Task item —
For each line below that contains the word "with", make a copy.

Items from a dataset
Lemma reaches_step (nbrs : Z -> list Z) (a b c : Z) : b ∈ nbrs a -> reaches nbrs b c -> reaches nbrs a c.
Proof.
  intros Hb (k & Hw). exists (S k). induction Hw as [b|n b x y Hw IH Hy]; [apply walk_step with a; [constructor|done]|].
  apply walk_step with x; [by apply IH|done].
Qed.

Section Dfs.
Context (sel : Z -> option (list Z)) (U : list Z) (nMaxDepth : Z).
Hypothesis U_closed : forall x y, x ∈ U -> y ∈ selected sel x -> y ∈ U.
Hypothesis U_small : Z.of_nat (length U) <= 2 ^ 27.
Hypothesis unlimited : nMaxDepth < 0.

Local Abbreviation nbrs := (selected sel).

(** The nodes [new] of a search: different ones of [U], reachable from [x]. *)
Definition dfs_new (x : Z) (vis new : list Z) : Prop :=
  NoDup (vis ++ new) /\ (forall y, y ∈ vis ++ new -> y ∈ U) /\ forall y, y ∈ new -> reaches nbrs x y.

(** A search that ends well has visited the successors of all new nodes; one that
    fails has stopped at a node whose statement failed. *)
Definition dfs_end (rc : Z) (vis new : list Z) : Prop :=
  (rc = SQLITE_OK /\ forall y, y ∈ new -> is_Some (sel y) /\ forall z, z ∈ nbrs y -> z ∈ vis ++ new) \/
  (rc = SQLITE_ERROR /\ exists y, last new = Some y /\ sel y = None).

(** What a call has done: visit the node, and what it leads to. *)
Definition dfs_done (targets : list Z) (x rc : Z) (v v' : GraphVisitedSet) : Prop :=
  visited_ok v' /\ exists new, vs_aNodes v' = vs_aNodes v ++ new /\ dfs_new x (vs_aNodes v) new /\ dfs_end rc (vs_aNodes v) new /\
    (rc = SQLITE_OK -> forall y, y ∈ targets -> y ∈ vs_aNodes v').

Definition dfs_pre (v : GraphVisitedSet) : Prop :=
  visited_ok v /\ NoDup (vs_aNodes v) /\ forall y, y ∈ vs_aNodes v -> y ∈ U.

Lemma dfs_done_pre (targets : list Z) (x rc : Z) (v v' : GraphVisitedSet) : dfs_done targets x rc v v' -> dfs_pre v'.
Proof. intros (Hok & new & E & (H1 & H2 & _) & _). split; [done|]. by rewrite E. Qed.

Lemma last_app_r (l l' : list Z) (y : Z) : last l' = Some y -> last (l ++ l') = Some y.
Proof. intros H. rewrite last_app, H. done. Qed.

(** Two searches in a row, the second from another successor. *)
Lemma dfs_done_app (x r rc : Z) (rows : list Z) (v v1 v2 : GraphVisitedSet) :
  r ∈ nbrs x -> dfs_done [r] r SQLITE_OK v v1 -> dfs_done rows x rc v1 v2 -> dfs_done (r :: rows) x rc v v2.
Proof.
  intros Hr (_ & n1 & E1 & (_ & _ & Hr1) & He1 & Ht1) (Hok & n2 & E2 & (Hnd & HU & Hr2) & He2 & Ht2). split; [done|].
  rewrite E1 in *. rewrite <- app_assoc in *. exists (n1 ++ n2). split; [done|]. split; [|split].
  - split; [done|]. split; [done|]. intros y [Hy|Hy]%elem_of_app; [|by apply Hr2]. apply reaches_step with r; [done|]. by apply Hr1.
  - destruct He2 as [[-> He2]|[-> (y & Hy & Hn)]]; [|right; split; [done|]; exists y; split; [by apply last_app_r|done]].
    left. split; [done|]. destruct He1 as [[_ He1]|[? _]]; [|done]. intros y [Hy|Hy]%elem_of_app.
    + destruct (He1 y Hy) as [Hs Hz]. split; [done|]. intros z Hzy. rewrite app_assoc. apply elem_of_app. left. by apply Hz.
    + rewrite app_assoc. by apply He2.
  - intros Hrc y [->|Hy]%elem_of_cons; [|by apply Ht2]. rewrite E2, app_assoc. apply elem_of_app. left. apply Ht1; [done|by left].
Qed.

==

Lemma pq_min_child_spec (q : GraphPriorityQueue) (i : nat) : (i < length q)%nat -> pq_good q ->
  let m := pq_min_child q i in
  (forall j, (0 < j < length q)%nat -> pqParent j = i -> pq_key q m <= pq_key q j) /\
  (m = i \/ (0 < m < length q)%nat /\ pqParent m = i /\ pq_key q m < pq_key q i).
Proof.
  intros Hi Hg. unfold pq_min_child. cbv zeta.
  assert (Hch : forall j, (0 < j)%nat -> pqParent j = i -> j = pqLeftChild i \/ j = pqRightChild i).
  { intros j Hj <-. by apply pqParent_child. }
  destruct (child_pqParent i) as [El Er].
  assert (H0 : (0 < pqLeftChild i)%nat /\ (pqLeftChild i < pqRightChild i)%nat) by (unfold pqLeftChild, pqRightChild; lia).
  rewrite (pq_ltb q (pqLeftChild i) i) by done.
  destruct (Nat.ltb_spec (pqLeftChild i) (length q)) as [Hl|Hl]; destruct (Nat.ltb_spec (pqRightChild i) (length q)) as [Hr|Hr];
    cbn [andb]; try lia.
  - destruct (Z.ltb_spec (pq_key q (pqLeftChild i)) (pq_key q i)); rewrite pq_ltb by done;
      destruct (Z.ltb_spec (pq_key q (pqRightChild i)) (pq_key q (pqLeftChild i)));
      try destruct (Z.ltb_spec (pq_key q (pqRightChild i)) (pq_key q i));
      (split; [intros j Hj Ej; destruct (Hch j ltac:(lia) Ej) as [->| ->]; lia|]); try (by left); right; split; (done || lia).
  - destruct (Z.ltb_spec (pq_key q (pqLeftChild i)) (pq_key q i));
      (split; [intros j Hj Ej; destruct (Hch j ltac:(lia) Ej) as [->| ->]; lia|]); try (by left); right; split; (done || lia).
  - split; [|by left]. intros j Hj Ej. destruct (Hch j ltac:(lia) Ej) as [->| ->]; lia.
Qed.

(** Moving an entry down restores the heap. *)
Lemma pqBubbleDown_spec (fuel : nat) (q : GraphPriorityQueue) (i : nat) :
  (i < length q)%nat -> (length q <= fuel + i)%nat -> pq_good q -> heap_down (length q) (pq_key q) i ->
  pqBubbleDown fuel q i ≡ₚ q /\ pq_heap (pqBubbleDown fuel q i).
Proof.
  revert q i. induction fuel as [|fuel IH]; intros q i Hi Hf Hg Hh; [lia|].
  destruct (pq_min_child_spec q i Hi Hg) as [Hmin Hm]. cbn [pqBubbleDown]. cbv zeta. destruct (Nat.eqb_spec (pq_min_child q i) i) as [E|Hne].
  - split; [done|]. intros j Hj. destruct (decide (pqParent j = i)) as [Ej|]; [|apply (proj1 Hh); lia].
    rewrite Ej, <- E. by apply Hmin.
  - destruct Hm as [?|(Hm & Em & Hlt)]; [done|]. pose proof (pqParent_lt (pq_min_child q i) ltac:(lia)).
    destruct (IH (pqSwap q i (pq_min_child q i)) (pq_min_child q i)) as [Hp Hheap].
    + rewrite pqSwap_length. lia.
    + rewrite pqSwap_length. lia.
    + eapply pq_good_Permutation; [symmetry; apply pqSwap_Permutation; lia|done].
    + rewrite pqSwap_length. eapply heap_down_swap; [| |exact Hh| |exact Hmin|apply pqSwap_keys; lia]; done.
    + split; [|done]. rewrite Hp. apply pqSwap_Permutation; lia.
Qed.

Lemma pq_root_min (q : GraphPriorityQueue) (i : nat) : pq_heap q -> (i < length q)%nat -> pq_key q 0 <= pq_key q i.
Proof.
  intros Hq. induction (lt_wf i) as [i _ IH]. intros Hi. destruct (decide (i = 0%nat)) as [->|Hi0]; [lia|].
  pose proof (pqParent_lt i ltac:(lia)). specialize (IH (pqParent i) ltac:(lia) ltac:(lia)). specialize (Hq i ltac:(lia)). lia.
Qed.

Response box —
  intros Hb (k & Hw). exists (S k). induction Hw as [b|n b x y Hw IH Hy]; [apply walk_step with a; [constructor|done]|].
  apply walk_step with x; [by apply IH|done].
  - split; [done|]. split; [done|]. intros y [Hy|Hy]%elem_of_app; [|by apply Hr2]. apply reaches_step with r; [done|]. by apply Hr1.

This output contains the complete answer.